7:42 am Apr. 19, 2012
Former City Councilman Simcha Felder walked into the offices of Hamodia, an Orthodox Jewish newspaper, and announced he was running for the newly created "super Jewish" State Senate seat in Brooklyn.
The district includes Borough Park and Flatbush and currently is divided up between six state senators. Combining those two neighborhoods was "a longstanding dream" of Jews in the area, according to Hamodia. Felder's successor in the Council, David Greenfield, disagrees, calling it a "super ghetto."
The district was created by the Republicans in the State Senate, who were allowed by the governor to reconfigure the state's now 63 Senate districts for maximum partisan advantage.

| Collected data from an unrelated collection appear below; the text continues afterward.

(* ===== verification/OpenFlowH.v ===== *)
(** * The structures of the protocol ([src/include/openflow13.h])

    The declarations the generator reads, and the encoders and decoders it makes of them. *)
From S2P Require Import Prelude Monad Pbuf Generator.
From stdpp Require Import strings.

#[local] Open Scope string_scope.

(** The identifiers of array sizes the generator knows. *)
Definition OFP_ETH_ALEN : nat := 6.
Definition OFP_MAX_PORT_NAME_LEN : nat := 16.
Definition OFPMT_STANDARD_LENGTH : nat := 88.
Definition DESC_STR_LEN : nat := 256.
Definition SERIAL_NUM_LEN : nat := 32.
Definition OFP_MAX_TABLE_NAME_LEN : nat := 32.
(** The properties up to the position [ed_prop_end]. *)
Fixpoint ed_props_parse (fuel : nat) (ed_prop_end : Z) (ed_prop_list : list packet)
    : pm (ofp_status * list packet) :=
  match fuel with
  | O => out_of_fuel
  | S fuel' =>
      getp ← gets pbuf_getp_get;
      if getp <? ed_prop_end then
        '(status, ed_prop_list) ← ofp_action_ed_prop_parse ed_prop_list;
        if is_ok status.1 then ed_props_parse fuel' ed_prop_end ed_prop_list
        else mret (status, ed_prop_list)
      else mret (status_ok, ed_prop_list)
  end.

(** [ofp_action_encap_parse] and [ofp_action_decap_parse] differ in the structure. *)
Definition ed_action_parse (name : string) (room : Z) : pm (ofp_status * caction) :=
  '(ret, pk) ← ofpat_decode name room;
  if is_ok ret then
    ed_prop ← gets pbuf_getp_get;
    let ed_prop_end := ed_prop + pkt_get "len" 0 pk - sizeof openflow13 name in
    plen ← gets pb_plen;
    '(status, ed_prop_list) ← ed_props_parse (S (Z.to_nat plen)) ed_prop_end [];
    if is_ok status.1 then
      getp ← gets pbuf_getp_get;
      mret (if negb (ed_prop_end =? getp) then ofp_fail OFPET_BAD_ACTION OFPBAC_BAD_LEN else status,
            CAction pk [] ed_prop_list)
    else mret (status, CAction pk [] ed_prop_list)
  else mret (ofp_fail OFPET_BAD_ACTION OFPBAC_BAD_LEN, CAction pk [] []).

Definition ofp_action_encap_parse := ed_action_parse "ofp_action_encap".
Definition ofp_action_decap_parse := ed_action_parse "ofp_action_decap".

Reuven Blau predicted Felder's move back in November. Felder currently works as a top aide to New York City Comptroller John Liu, who only last month, gave Felder a $15,000 raise, according to Blau.
Celeste Katz sees Felder's entrance onto the campaign trail as another sign of how bad Liu's own campaign problems really are
Felder represented part of the district when he was a councilman for two terms. Its many Orthodox Jewish voters are mostly socially conservative and very much in favor of expanded entitlement programs like school vouchers.
Those are the voters who helped propel Republican Bob Turner into congress and helped make longtime Democratic councilman Lew Fidler's State Senate race against a Republican newcomer a coin toss.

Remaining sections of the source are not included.